Parents must be allowed to pick their poison this school year

Christel Deskins

The usual debates in education circles aren’t helping right now. These conversations — about school choice and vouchers and equity, public vs. private vs. charter vs. home, standardized testing and screen time and district residency rules and teachers’ unions — can’t be suspended as COVID-19 spikes around the country ahead […]

The usual debates in education circles aren’t helping right now.

These conversations — about school choice and vouchers and equity, public vs. private vs. charter vs. home, standardized testing and screen time and district residency rules and teachers’ unions — can’t be suspended as COVID-19 spikes around the country ahead of the start of the fall semester. But in their status quo version, such debates are distorting the more pressing matter of getting through this hell year. It won’t work to shoehorn discussion of this semester into our normal policy frameworks.

Perhaps instead of sticking to those ordinary patterns, we could start with two presuppositions: Just about every option will be worse for disadvantaged students. And families should be given as many choices as possible to navigate this fall.

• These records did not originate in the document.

(* ===== verification/ReplayTool.v ===== *)
(** [journal_replay_main.cpp]: validate a journal, replay it into a fresh engine and
    print the recovered book.  The file can hold anything at all. *)

From stdpp Require Import strings.
From S2P Require Import Prelude.
From S2P Require Import Arguments.
From S2P Require Import OrderTypes.
From S2P Require Import OrderBook.
From S2P Require Import BookQueries.
From S2P Require Import BookCheck.
From S2P Require Import Risk.
From S2P Require Import MatchingEngine.
From S2P Require Import Market.
From S2P Require Import Refinement.
From S2P Require Import Session.
From S2P Require Import EngineProps.
From S2P Require Import Journal.
From S2P Require Import JournalCodec.
From S2P Require Import JournalReplay.
From S2P Require Import JournalProps.
From S2P Require Import EngineProcess.
From S2P Require Import CommandLine.

#[local] Open Scope Z_scope.

(** * Arguments *)

Record ReplayArgs : Type := mkReplayArgs {
  replay_journal_path : string;
  replay_depth : Z;
  replay_limits : RiskLimits.t
}.
Definition ReplayArgs_default : ReplayArgs := mkReplayArgs "" 10 RiskLimits.default.

(** [parseU64] is that of [feed_handler.cpp], [parseI64] that of
    [matching_engine_main.cpp]. *)
Definition replay_parseU64 : string -> option Z := parseU64_unsigned.
Definition replay_parseI64 : string -> option Z := parseI64.

Definition replay_plain (flag : string) (a : ReplayArgs) : option (Parsed ReplayArgs) :=
  if bool_decide (flag = "--help"%string) then Some (Exit 0) else None.

Definition replay_with (f : RiskLimits.t -> RiskLimits.t) (a : ReplayArgs) : ReplayArgs :=
  mkReplayArgs (replay_journal_path a) (replay_depth a) (f (replay_limits a)).

Definition replay_valued (flag : string) : option (string -> ReplayArgs -> option ReplayArgs) :=
  if bool_decide (flag = "--journal"%string) then
    Some (fun value a => Some (mkReplayArgs value (replay_depth a) (replay_limits a)))
  else if bool_decide (flag = "--depth"%string) then Some (fun value a =>
    v ← replay_parseU64 value; Some (mkReplayArgs (replay_journal_path a) v (replay_limits a)))
  else if bool_decide (flag = "--max-order-qty"%string) then Some (fun value a =>
    v ← replay_parseU64 value;
    if UINT32_MAX <? v then None
    else Some (replay_with (fun l => RiskLimits.mk v (RiskLimits.min_limit_price l) (RiskLimits.max_limit_price l)
                 (RiskLimits.max_order_notional l) (RiskLimits.max_active_orders l)) a))
  else if bool_decide (flag = "--min-price"%string) then Some (fun value a =>
    v ← replay_parseI64 value;
    Some (replay_with (fun l => RiskLimits.mk (RiskLimits.max_order_quantity l) v (RiskLimits.max_limit_price l)
            (RiskLimits.max_order_notional l) (RiskLimits.max_active_orders l)) a))
  else if bool_decide (flag = "--max-price"%string) then Some (fun value a =>
    v ← replay_parseI64 value;
    Some (replay_with (fun l => RiskLimits.mk (RiskLimits.max_order_quantity l) (RiskLimits.min_limit_price l) v
            (RiskLimits.max_order_notional l) (RiskLimits.max_active_orders l)) a))
  else if bool_decide (flag = "--max-notional"%string) then Some (fun value a =>
    v ← replay_parseU64 value;
    Some (replay_with (fun l => RiskLimits.mk (RiskLimits.max_order_quantity l) (RiskLimits.min_limit_price l)
            (RiskLimits.max_limit_price l) v (RiskLimits.max_active_orders l)) a))
  else if bool_decide (flag = "--max-active-orders"%string) then Some (fun value a =>
    v ← replay_parseU64 value;
    Some (replay_with (fun l => RiskLimits.mk (RiskLimits.max_order_quantity l) (RiskLimits.min_limit_price l)
            (RiskLimits.max_limit_price l) (RiskLimits.max_order_notional l) v) a))
  else None.

(** A lone path is the journal, once. *)
Definition replay_other (flag : string) (a : ReplayArgs) : Parsed ReplayArgs :=
  if negb (bool_decide (flag = ""%string)) && negb (starts_with_minus flag)
     && bool_decide (replay_journal_path a = ""%string)
  then Parsed_args (mkReplayArgs flag (replay_depth a) (replay_limits a))
  else Exit 1.

Definition replay_parseArgs (argv : list string) : Parsed ReplayArgs :=
  match parse_flags replay_plain replay_valued replay_other argv ReplayArgs_default with
  | Parsed_args a =>
    if bool_decide (replay_journal_path a = ""%string) then Exit 1
    else if RiskLimits.max_limit_price (replay_limits a) <? RiskLimits.min_limit_price (replay_limits a) then Exit 1
    else Parsed_args a
  | Exit code => Exit code
  end.

(** * [main] *)

(** What is printed after a successful replay. *)
Record ReplayOutput : Type := mkReplayOutput {
  out_result : JournalReplayResult;
  out_sequence : Z;
  out_active_orders : Z;
  out_bid : option Z;
  out_ask : option Z;
  out_spread : option Z;
  out_invariants : bool;
  out_bids : list LevelSnapshot;
  out_asks : list LevelSnapshot
}.

Definition replay_main (script : list Sys) (fs : FileSystem) (args : ReplayArgs) :
    result (Z * option ReplayOutput * JournalReplayResult) :=
  '(engine, res, _) ← replay script fs (replay_journal_path args) (MatchingEngine_new (replay_limits args));
  if negb (replay_ok res) then Ok (1, None, res)
  else
    let b := book_ engine in
    let bid := bestBid b in
    let ask := bestAsk b in
    spread ← (match bid, ask with
              | Some bid, Some ask => s ← i64 (ask - bid); Ok (Some s)
              | _, _ => Ok None
              end);
    invariants ← checkInvariants b;
    Ok (if (invariants : bool) then 0 else 2,
        Some (mkReplayOutput res (sequence_ engine) (orderCount b) bid ask spread invariants
                (topLevels b BUY (replay_depth args)) (topLevels b SELL (replay_depth args))), res).

(** * Any bytes *)

Definition all_bytes (l : list Z) : Prop := Forall is_u8 l.

Lemma store_at_bytes offset data bytes : all_bytes data -> all_bytes bytes -> all_bytes (store_at offset data bytes).
Proof. unfold all_bytes. intros Hd Hb. unfold store_at. rewrite !Forall_app. split_and!; [by apply Forall_take|done|by apply Forall_drop]. Qed.

(** Reading a record from any file returns, as long as there are calls left for the
    rest of the file. *)
Lemma readRecord_any file script : all_bytes file -> forall pos bytes rb,
  all_bytes bytes -> length bytes = kRecordSize -> (rb <= kRecordSize)%nat -> (pos <= length file)%nat ->
  (length file - pos < transfers script)%nat ->
  exists kind err bytes' pos' script',
    readRecord script file pos bytes rb = Ok (kind, err, bytes', pos', script')
    /\ all_bytes bytes' /\ length bytes' = kRecordSize
    /\ (kind = FULL -> pos' = (pos + (kRecordSize - rb))%nat /\ (pos' <= length file)%nat
                       /\ (length file - pos' < transfers script')%nat).
Proof.
  intros Hfile. induction script as [|call script IH]; intros pos bytes rb Hb Hlen Hrb Hpos Ht; cbn [readRecord].
  { cbn in Ht. lia. }
  destruct (Nat.leb_spec (length bytes) rb).
  { eexists _, _, _, _, _. split; [done|]. split_and!; try done. intros _. split_and!; [lia|lia|done]. }
  destruct call as [n| |e]; cbn [transfers] in Ht.
  - set (k := Nat.min (S n) (Nat.min (length bytes - rb) (length file - pos))).
    destruct (Nat.eqb_spec k 0) as [Hk|Hk].
    { eexists _, _, _, _, _. split; [done|]. split_and!; try done. by destruct (_ =? 0)%nat. }
    assert (length (take k (drop pos file)) = k) as Hlk by (rewrite length_take, length_drop; lia).
    destruct (IH (pos + k)%nat (store_at rb (take k (drop pos file)) bytes) (rb + k)%nat)
      as (kind & err & bytes' & pos' & script' & H1 & H2 & H3 & H4).
    { apply store_at_bytes; [by apply Forall_take, Forall_drop|done]. }
    { rewrite store_at_length; [done|rewrite Hlk; lia]. }
    { lia. } { lia. } { lia. }
    eexists _, _, _, _, _. split; [exact H1|]. split_and!; [done|done|].
    intros (-> & Hp & Ht')%H4. split_and!; [lia|lia|lia].
  - by apply IH.
  - eexists _, _, _, _, _. by split.
Qed.

Lemma field_range (bytes : list Z) (offset : nat) (w : Z) (trunc : Z -> Z) n :
  0 <= w -> (forall z, 0 <= trunc z < 2 ^ w) -> forall m acc, 0 <= acc < 2 ^ w ->
  0 <= foldl (fun value i => Z.lor value (trunc (Z.shiftl (bytes !!! (offset + i)%nat) (8 * Z.of_nat i)))) acc (seq m n) < 2 ^ w.
Proof.
  intros Hw Htr. induction n as [|n IH]; intros m acc Hacc; cbn [seq foldl]; [done|].
  apply IH. by apply lor_range.
Qed.

Lemma getU64_range bytes offset : is_u64 (getU64 bytes offset).
Proof. apply (field_range bytes offset 64 u64 8); [lia|apply u64_range|lia]. Qed.
Lemma getU32_range bytes offset : is_u32 (getU32 bytes offset).
Proof. apply (field_range bytes offset 32 u32 4); [lia|apply u32_range|lia]. Qed.

Lemma byte_total bytes (i : nat) : all_bytes bytes -> (i < length bytes)%nat -> is_u8 (bytes !!! i).
Proof.
  intros Hb Hi. destruct (lookup_lt_is_Some_2 bytes i Hi) as [b E].
  rewrite (list_lookup_total_correct _ _ _ E). by eapply Forall_lookup_1.
Qed.

(** Whatever a record holds, it decodes to an order of the program's types. *)
Lemma decodeOrder_range bytes : all_bytes bytes -> length bytes = kRecordSize -> Order.in_range (decodeOrder bytes).
Proof.
  intros Hb Hlen. assert (forall i, (i < 48)%nat -> is_u8 (bytes !!! i)) as Hi.
  { intros i Hi. apply byte_total; [done|]. by rewrite Hlen. }
  pose proof (getU64_range bytes 16). pose proof (getU64_range bytes 28) as H28. pose proof (getU32_range bytes 36).
  split; cbn [decodeOrder Order.id Order.side Order.type Order.time_in_force Order.flags Order.price
    Order.quantity Order.sequence]; try done.
  - specialize (Hi 24%nat ltac:(lia)). unfold side_of_byte. decode_byte.
  - specialize (Hi 25%nat ltac:(lia)). unfold type_of_byte. decode_byte.
  - specialize (Hi 26%nat ltac:(lia)). unfold tif_of_byte. decode_byte.
  - apply Hi. lia.
  - unfold i64_of_bits. destruct (Z.ltb_spec (getU64 bytes 28) (2 ^ 63)); range.
Qed.

Lemma replay_record_any bytes n expected e r :
  all_bytes bytes -> length bytes = kRecordSize -> session_ok n e -> Z.of_nat n < max_resting ->
  exists e' r', replay_record bytes e expected r = Ok (e', r') /\ session_ok (S n) e'.
Proof.
  intros Hb Hlen Hs Hn. unfold replay_record. destruct (_ =? _).
  - pose proof (apply_command_ok n e [] (Submit (decodeOrder bytes)) Hs Hn (decodeOrder_range _ Hb Hlen)) as Hx.
    destruct (market_apply _ _) as [[m ts] rs]. destruct Hx as (e' & Ha & Hs' & _).
    cbn [apply_command] in Ha. apply bind_Ok in Ha as ([[e1 out] report] & -> & [= -> _ _]). by eexists _, _.
  - pose proof (apply_command_ok n e [] (Cancel (getU64 bytes 16)) Hs Hn (getU64_range _ _)) as Hx.
    destruct (market_apply _ _) as [[m ts] rs]. destruct Hx as (e' & Ha & Hs' & _).
    cbn [apply_command] in Ha. apply bind_Ok in Ha as ([e1 report] & -> & [= -> _ _]). by eexists _, _.
Qed.

(** The loop of [replay] terminates on any file, and leaves a sound engine. *)
Lemma replay_loop_any file : all_bytes file -> Z.of_nat (length file) <= max_resting ->
  forall fuel script pos bytes expected n e r,
  all_bytes bytes -> length bytes = kRecordSize -> (n <= pos <= length file)%nat ->
  (length file - pos < transfers script)%nat -> (length file - pos < fuel)%nat -> session_ok n e ->
  exists e' r' script' n', replay_loop fuel script file pos bytes expected e r = Ok (e', r', script')
    /\ session_ok n' e' /\ Z.of_nat n' <= max_resting.
Proof.
  intros Hfile Hmax. induction fuel as [|fuel IH]; intros script pos bytes expected n e r Hb Hlen Hpos Ht Hf Hs; [lia|].
  cbn [replay_loop].
  destruct (readRecord_any file script Hfile pos bytes 0 Hb Hlen ltac:(lia) ltac:(lia) Ht)
    as (kind & err & bytes' & pos' & script' & -> & Hb' & Hlen' & Hfull).
  cbn [mbind result_bind]. destruct kind; try (eexists _, _, _, n; split; [done|split; [done|lia]]).
  destruct (Hfull eq_refl) as (-> & Hp & Ht'). unfold kRecordSize in *.
  destruct (validateRecord bytes' expected); [eexists _, _, _, n; split; [done|split; [done|lia]]|].
  destruct (replay_record_any bytes' n expected e r Hb' Hlen' Hs ltac:(lia)) as (e1 & r1 & -> & Hs1).
  cbn [mbind result_bind]. eapply IH; [done|done| |done| |exact Hs1]; lia.
Qed.

Lemma zero_record_bytes : all_bytes zero_record.
Proof. apply (bool_decide_unpack _). by vm_compute. Qed.

(** A journal is read to its end or to its first defect; there is a sound engine
    either way. *)
Lemma replay_any script fs path limits :
  RiskLimits.in_range limits ->
  (forall file, fs !! path = Some file ->
     all_bytes file /\ Z.of_nat (length file) <= max_resting /\ (S (length file) < transfers script)%nat) ->
  script <> [] ->
  exists e r script' n, replay script fs path (MatchingEngine_new limits) = Ok (e, r, script')
    /\ session_ok n e /\ Z.of_nat n <= max_resting.
Proof.
  intros Hl Hfile Hne. pose proof (session_new limits Hl) as Hs. unfold replay.
  destruct script as [|call script]; [done|]. assert (Z.of_nat 0 <= max_resting) as H0 by (unfold max_resting; lia).
  destruct call; destruct (fs !! path) as [file|] eqn:Ef; try (eexists _, _, _, 0%nat; by split_and!).
  destruct (Hfile file eq_refl) as (Hb & Hn & Ht). cbn [transfers] in Ht.
  eapply replay_loop_any; [done|done|apply zero_record_bytes|done| | | |exact Hs]; unfold scan_fuel; lia.
Qed.

Lemma replay_parseArgs_ok argv a :
  replay_parseArgs argv = Parsed_args a ->
  RiskLimits.in_range (replay_limits a) /\ replay_journal_path a <> ""%string.
Proof.
  unfold replay_parseArgs. destruct (parse_flags _ _ _ _ _) as [a0|] eqn:E; [|done].
  assert (RiskLimits.in_range (replay_limits a0)) as Ha.
  { revert E. apply (parse_flags_ok _ _ _ (fun a => RiskLimits.in_range (replay_limits a)));
      [| | |by apply (bool_decide_unpack _)].
    - intros flag b b' _. unfold replay_plain. by case_bool_decide.
    - intros flag set value b b' []. unfold replay_valued.
      repeat case_bool_decide; try done; intros [= <-] Hs; try (by injection Hs as <-);
        apply bind_Some in Hs as (v & Hv & Hs); first [apply parseU64_unsigned_range in Hv | apply parseI64_range in Hv];
        try (destruct (Z.ltb_spec UINT32_MAX v); [done|]); injection Hs as <-; split; try done.
      cbn. unfold UINT32_MAX in *. range.
    - intros flag b b' Hb. unfold replay_other. case_match; [|done]. by intros [= <-]. }
  case_bool_decide; [done|]. case_match; [done|]. by intros [= <-].
Qed.


(* ===== verification/MpmcMainProps.v ===== *)
(** The run of [mpmc_matching_main]: it ends, and what it has then done. *)

From Stdlib Require Import Relation_Operators Wellfounded Wf_nat.
From stdpp Require Import strings.
From S2P Require Import Prelude.
From S2P Require Import Arguments.
From S2P Require Import OrderTypes.
From S2P Require Import OrderBook.
From S2P Require Import BookQueries.
From S2P Require Import Risk.
From S2P Require Import MatchingEngine.
From S2P Require Import Market.
From S2P Require Import Session.
From S2P Require Import SessionRuns.
From S2P Require Import MatchFacts.
From S2P Require Import EngineProps.
From S2P Require Import Symbols.
From S2P Require Import Mpmc.
From S2P Require Import Sharded.
From S2P Require Import Generators.
From S2P Require Import MpmcMain.

#[local] Open Scope Z_scope.

Section demo.
Context `{Random Rng}.
Implicit Types (d : Demo (Rng := Rng)) (p : Producer (Rng := Rng)).

(** * No run goes on for ever *)

Definition producer_work p : Z :=
  match p with
  | Making _ left => 8 * Z.of_nat left + 8
  | Pushing _ _ left => 8 * Z.of_nat left + 7
  | Counting _ left => 8 * Z.of_nat left + 1
  | ProducerExited => 0
  end.
Definition worker_work (w : Worker) : Z :=
  match w with Popping => 1 | Submitting _ => 5 | Recording _ _ _ => 4 | Applied => 3 | WorkerExited => 0 end.
Definition main_work (m : MainPhase) : Z :=
  match m with JoiningProducers => 2 | JoiningConsumers => 1 | Summary => 0 end.
Definition to_record (w : Worker) : Z :=
  match w with Recording _ trades _ => Z.of_nat (length trades) | _ => 0 end.
(* ===== verification/BenchmarkOrderBook.v ===== *)
(** [benchmark_order_book.cpp]: a random walk of limit orders, a fraction of them priced to
    cross, submitted one by one to a matching engine.  The throughput figure and the
    printing are left out; the clock readings are a parameter. *)

From Stdlib Require Import SpecFloat.
From S2P Require Import Prelude.
From S2P Require Import Doubles.
From S2P Require Import OrderTypes.
From S2P Require Import PriceTime.
From S2P Require Import OrderBook.
From S2P Require Import BookInvariant.
From S2P Require Import BookQueries.
From S2P Require Import Risk.
From S2P Require Import MatchingEngine.
From S2P Require Import Market.
From S2P Require Import MarketInvariant.
From S2P Require Import Refinement.
From S2P Require Import Session.
From S2P Require Import SessionProps.
From S2P Require Import Generators.
From S2P Require Import BenchmarkStats.

#[local] Open Scope Z_scope.

(** [uniform_real_distribution<double>(0.0, 1.0)]. *)
Class UnitReal (Rng : Type) := unit_real : Rng -> double * Rng.

(** * The workload *)

Section workload.
Context `{Random Rng, !UnitReal Rng}.

(** The order, [running_mid] and the engine's state afterwards. *)
Definition makeOrder (rng : Rng) (id : Z) (crossing_fraction : double) (running_mid : Z) :
    result (Order.t * Z * Rng) :=
  '(s, rng) ← draw int_t 0 1 rng;
  let side := if s =? 0 then BUY else SELL in
  '(quantity, rng) ← draw uint32_type 1 500 rng;
  let '(c, rng) := unit_real rng in
  let cross := SFltb c crossing_fraction in
  '(offset, rng) ← draw int64_type 1 50 rng;
  price ← i64 (if s =? 0 then (if cross then running_mid + offset else running_mid - offset)
               else (if cross then running_mid - offset else running_mid + offset));
  let order := limit_order id side price quantity in
  if id mod 97 =? 0 then
    '(up, rng) ← draw int_t 0 1 rng;
    mid ← i64 (running_mid + if up =? 0 then 1 else -1);
    Ok (order, mid, rng)
  else Ok (order, running_mid, rng).

(** The loop that fills [orders], from [i] on. *)
Fixpoint make_orders (n : nat) (i : Z) (crossing_fraction : double) (mid : Z) (rng : Rng) : result (list Order.t) :=
  match n with
  | O => Ok []
  | S n =>
    '(order, mid, rng) ← makeOrder rng (u64 (i + 1)) crossing_fraction mid;
    rest ← make_orders n (i + 1) crossing_fraction mid rng;
    Ok (order :: rest)
  end.

(** The timed loop: the engine, the latencies and the trades of each call.  [clock k] is
    the [k]-th reading. *)
Fixpoint submit_each (clock : nat -> Z) (k : nat) (e : MatchingEngine) (orders : list Order.t) :
    result (MatchingEngine * list Z * list (list Trade.t)) :=
  match orders with
  | [] => Ok (e, [], [])
  | order :: orders =>
    '(e, trades, _) ← submitOrder e order [];
    '(e, latencies, made) ← submit_each clock (2 + k) e orders;
    Ok (e, u64 (clock (S k) - clock k) :: latencies, trades :: made)
  end.

(** What [runWorkload] prints. *)
Record WorkloadReport : Type := mkWorkload {
  wl_engine : MatchingEngine;
  wl_stats : LatencyStats;
  wl_trades : Z;
  wl_buy_depth : Z;
  wl_sell_depth : Z
}.

Definition runWorkload (clock : nat -> Z) (crossing_fraction : double) (n : Z) : result WorkloadReport :=
  orders ← make_orders (Z.to_nat n) 0 crossing_fraction 10000 (seeded 12345);
  '(e, latencies, _) ← submit_each clock 1 (MatchingEngine_new RiskLimits.default) orders;
  '(stats, _) ← computeStats latencies;
  Ok (mkWorkload e stats (tradeCount e) (depth (book_ e) BUY) (depth (book_ e) SELL)).

(** * The orders *)

(** The [i]-th order (from 0): the mid has walked one tick per 97 orders at most. *)
Record walked (i : Z) (o : Order.t) : Prop := {
  wk_plain : exists side price quantity, o = limit_order (i + 1) side price quantity /\ (side = BUY \/ side = SELL);
  wk_quantity : 1 <= Order.quantity o <= 500;
  wk_price : Z.abs (Order.price o - 10000) <= i / 97 + 50
}.

Lemma makeOrder_ok rng i fraction mid :
  0 <= i < 2 ^ 40 -> Z.abs (mid - 10000) <= i / 97 ->
  exists o mid' rng', makeOrder rng (i + 1) fraction mid = Ok (o, mid', rng') /\ walked i o
    /\ Z.abs (mid' - 10000) <= (i + 1) / 97.
Proof using Type.
  intros Hi Hmid. unfold makeOrder. assert (0 <= i / 97 < 2 ^ 40) as Hd.
  { split; [apply Z.div_pos; lia|]. apply Z.div_lt_upper_bound; lia. }
  assert (i / 97 <= (i + 1) / 97) as Hmono by (apply Z.div_le_mono; lia).
  destruct (draw_ok int_t 0 1 rng) as (s & r1 & -> & _); [lia|]. cbn [mbind result_bind].
  destruct (draw_ok uint32_type 1 500 r1) as (quantity & r2 & -> & Hq); [lia|]. cbn [mbind result_bind].
  destruct (unit_real r2) as [c r3].
  destruct (draw_ok int64_type 1 50 r3) as (offset & r4 & -> & Ho); [lia|]. cbn [mbind result_bind].
  match goal with |- context [i64 ?z] => set (price := z) end.
  assert (Z.abs (price - 10000) <= i / 97 + 50) as Hp by (unfold price; repeat case_match; lia).
  rewrite i64_ok by range. cbn [mbind result_bind]. set (o := limit_order _ _ _ _).
  assert (walked i o) as Hw.
  { split; cbn; [|lia|done]. eexists _, price, quantity. split; [done|]. by destruct (s =? 0); [left|right]. }
  destruct (Z.eqb_spec ((i + 1) mod 97) 0) as [Hz|Hz]; [|by eexists _, _, _; split_and!; [done|done|lia]].
  destruct (draw_ok int_t 0 1 r4) as (up & r5 & -> & _); [lia|]. cbn [mbind result_bind].
  assert ((i + 1) / 97 = i / 97 + 1) as Hstep.
  { pose proof (Z.div_mod (i + 1) 97 ltac:(lia)). pose proof (Z.div_mod i 97 ltac:(lia)).
    pose proof (Z.mod_pos_bound i 97 ltac:(lia)). lia. }
  rewrite i64_ok by (case_match; range). eexists _, _, _. split_and!; [done|done|]. case_match; lia.
Qed.
Lemma viewer_lines_ok v : viewer_reachable v -> Forall line_ok (printed v).
Proof.
  induction 1 as [|env v r v' r' _ IH Hs]; [done|]. unfold viewer_step in Hs.
  destruct (viewer_phase v) as [c|got|got|got|got bid|got bid ask| | | | |code].
  - destruct (viewer_connect region_bytes env c r). by injection Hs as <- _.
  - apply bind_Ok in Hs as ([out q] & _ & Hs). destruct out; injection Hs as <- _; [by apply show_ok|done].
  - apply bind_Ok in Hs as ([out q] & _ & Hs). destruct out as [rep|]; injection Hs as <- _; [|done].
    apply show_ok; [apply report_line_ok|done].
  - destruct (book_due env); by injection Hs as <- _.
  - by injection Hs as <- _.
  - apply bind_Ok in Hs as (v1 & Hv & [= <- _]). unfold print_book in Hv. apply bind_Ok in Hv as (sp & _ & [= <-]). cbn.
    by apply Forall_app_2; [|constructor].
  - by injection Hs as <- _.
  - by injection Hs as <- _.
  - by injection Hs as <- _.
  - injection Hs as <- _. cbn. by apply Forall_app_2; [|constructor].
  - by injection Hs as <- _.
Qed.
End viewer.


(** * Reading the report of the replay tool *)

Lemma render_app l m t : render (l ++ m) +:+ t = render l +:+ (render m +:+ t).
Proof. induction l as [|p l IH]; [done|]. cbn [app]. by rewrite !render_cons, IH. Qed.

Lemma levels_delimited levels : delimited (levels ≫= level_pieces) = true.
Proof. induction levels as [|level levels IH]; [done|]. cbn in *. by rewrite IH. Qed.

Lemma levels_format levels : forall levels', length levels = length levels' ->
  directive <$> (levels ≫= level_pieces) = directive <$> (levels' ≫= level_pieces).
Proof.
  induction levels as [|level levels IH]; intros [|level' levels'] E; try done. injection E as E.
  rewrite !bind_cons, !fmap_app, (IH _ E). done.
Qed.
(** * go-chromecast: the Cast V2 transport connection

    A shallow embedding of [cast/connection.go] and of the payload header of
    [cast/payload.go]: the global request-id counter, the correlation table
    [resultChanMap], [Start]/[connect], [Send], [SendAndWait], the background
    [receiveLoop] and [handleMessage].

    Conventions.
    - Go [int] is taken as the 64-bit two's-complement integer of the usual
      targets; [requestID += 1] wraps ([int_wrap]).
    - Go [string] and [[]byte] are [string] and [list byte]; the conversions
      are [list_byte_of_string] and [string_of_list_byte].
    - A nil-pointer dereference is the outcome [Panic].
    - The socket is an explicit value: the bytes (and read errors) still to
      come in, the bytes written so far, and how many more bytes the peer
      accepts before a write fails.
    - Goroutines are interleaved by an explicit schedule ([action], [run]);
      [SendAndWait] is also given as one function whose arguments say what
      the other goroutines do at its two interference points.
    - gogo/protobuf, encoding/json and buger/jsonparser are parameters
      ([Libs]); [Wire] instantiates them to run the model on concrete
      frames. *)

From Stdlib Require Import ZArith List String Ascii Lia Bool.
From Stdlib.Strings Require Import Byte.
From stdpp Require Import base option gmap strings list sorting pretty.
Import ListNotations.
Local Open Scope string_scope.
Local Open Scope list_scope.
Local Open Scope Z_scope.

(* ================================================================= *)
(** ** Machine integers and encoding/binary *)

Definition int_wrap (z : Z) : Z := (z + 2 ^ 63) mod 2 ^ 64 - 2 ^ 63.

(** The conversion [uint32(n)] of a non-negative [int]. *)
Definition uint32 (z : Z) : Z := z mod 2 ^ 32.

(** [byte(v)]: the low eight bits. *)
Definition byte_of_Z (z : Z) : byte :=
  match Byte.of_N (Z.to_N (z mod 256)) with
  | Some b => b
  | None => x00
  end.

Definition Z_of_byte (b : byte) : Z := Z.of_N (Byte.to_N b).

(** [binary.BigEndian.PutUint32]. *)
Definition PutUint32 (v : Z) : list byte :=
  [ byte_of_Z (Z.shiftr v 24); byte_of_Z (Z.shiftr v 16);
    byte_of_Z (Z.shiftr v 8); byte_of_Z v ].

(** [binary.BigEndian.Uint32] (of the four bytes [binary.Read] has read). *)
Definition Uint32 (b : list byte) : Z :=
  match b with
  | [b0; b1; b2; b3] =>
      Z.lor (Z.lor (Z.lor (Z_of_byte b3) (Z.shiftl (Z_of_byte b2) 8))
                   (Z.shiftl (Z_of_byte b1) 16))
            (Z.shiftl (Z_of_byte b0) 24)
  | _ => 0
  end.

(* ================================================================= *)
(** ** The TLS socket *)

(** What successive reads meet: a byte, or a read error after which the
    stream goes on (a temporary error). The end of the list is the closed
    socket: every later read fails. *)
Inductive rd : Type :=
  | RByte (b : byte)
  | RErr.

Record Socket : Type := mkSocket {
  inbound : list rd;        (* still to be read *)
  outbound : list byte;     (* written so far *)
  wquota : option Z         (* bytes accepted before a write fails; None: no failure *)
}.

Parents must be allowed to pick their poison.

Consider how re-openings will affect disadvantaged students. If public schools open their doors, those with worse facilities will be primed for more HVAC-borne outbreaks; those that are overcrowded will battle to enforce distancing rules; and those that are understaffed will struggle to find subs when teachers need to get tested or treated. Parents who fight for their children to have in-class aides or special education and accommodations will have to fight even harder. Students for whom English is a second language will have more difficulty communicating with masks. Unpredictable cycles of opening and closing as positive COVID-19 tests trigger school shutdowns will be challenging for all parents, but especially for those who don’t have generous family leave packages or white-collar jobs that let them work from home. Is it any wonder a majority of American oppose re-opening schools, and opposition is above average among minority and low-income families?

Hybrid approaches and fully online education have obvious safety appeal, particularly for teachers. But only 80 percent of U.S. households have internet access, and being in that 80 percent is no guarantee of having a fast, reliable connection, or a functional computer, or a computer each student can use uninterrupted for hours every day, or the supervision most children will require to sit still and actually learn something. Families with parents who aren’t fluent in English will struggle to help their children when they’re confused or even get basic logistical updates from teachers and administrators. Distance learning doesn’t work well for younger children — kids in an irreplaceable window of brain plasticity — and few families will be able to give their youngest members the attention they need to make online classes viable.

Learning pods are an increasingly popular option among wealthier families, and understandably so. They combine in-person instruction tailored to the needs of a small group of children with minimal risk of coronavirus infection. They also guarantee kids can see and play with their friends in real life, which is deeply important for children’s mental health.

But without vouchers from their school districts to pay for their portion of a pod teacher’s salary, poor, working class, and middle class families won’t have this option, which runs around $12,000 a year per student depending on the program and pod size. Homeschooling co-ops, where parents take turns teaching a group of kids on different days or topics, are more accessible, but they still require parents to have the time and knowledge to teach.

Warnings that pods will increase inequality aren’t wrong — but they often miss the reality that education inequality will worsen no matter what we do for as long as this pandemic continues. The Trump administration’s argument that schools should re-open because sticking with distance learning hurts disadvantaged communities most likewise isn’t wrong — but it ignores the reality that re-opening will also hurt those same communities most.

The only good option before us, then, is not about education proper: It’s ending the pandemic. But until that happens, the best thing we can do is give parents as many options as we can. What that looks like will vary widely, because pandemic conditions vary widely. But across the board, the easiest way to increase school options for this fall is to let parents access the money their school district spends annually on their kids. (Call it “universal basic education income,” maybe, if you don’t like “voucher.”)

The national average of per-student spending is $12,612 as of 2018, which is enough to join a pod of six students. Even the lowest per-student expenditures ($7,628 in Utah) would cover a larger pod of 10-12 kids or tuition for a private or charter school, perhaps one trying creative solutions like outside education.

For some families, of course, this offer wouldn’t help anything at all. I suspect most parents would leave that money with the district, making do with whatever option their state or county has selected. But I also suspect some substantial number would take their chances elsewhere.

Giving them that opportunity in this bewildering moment strikes me as the decent thing to do, even if it complicates (or, optimistically, reinvigorates) education policy post-pandemic. Maybe trying different poisons will help us find some antidotes.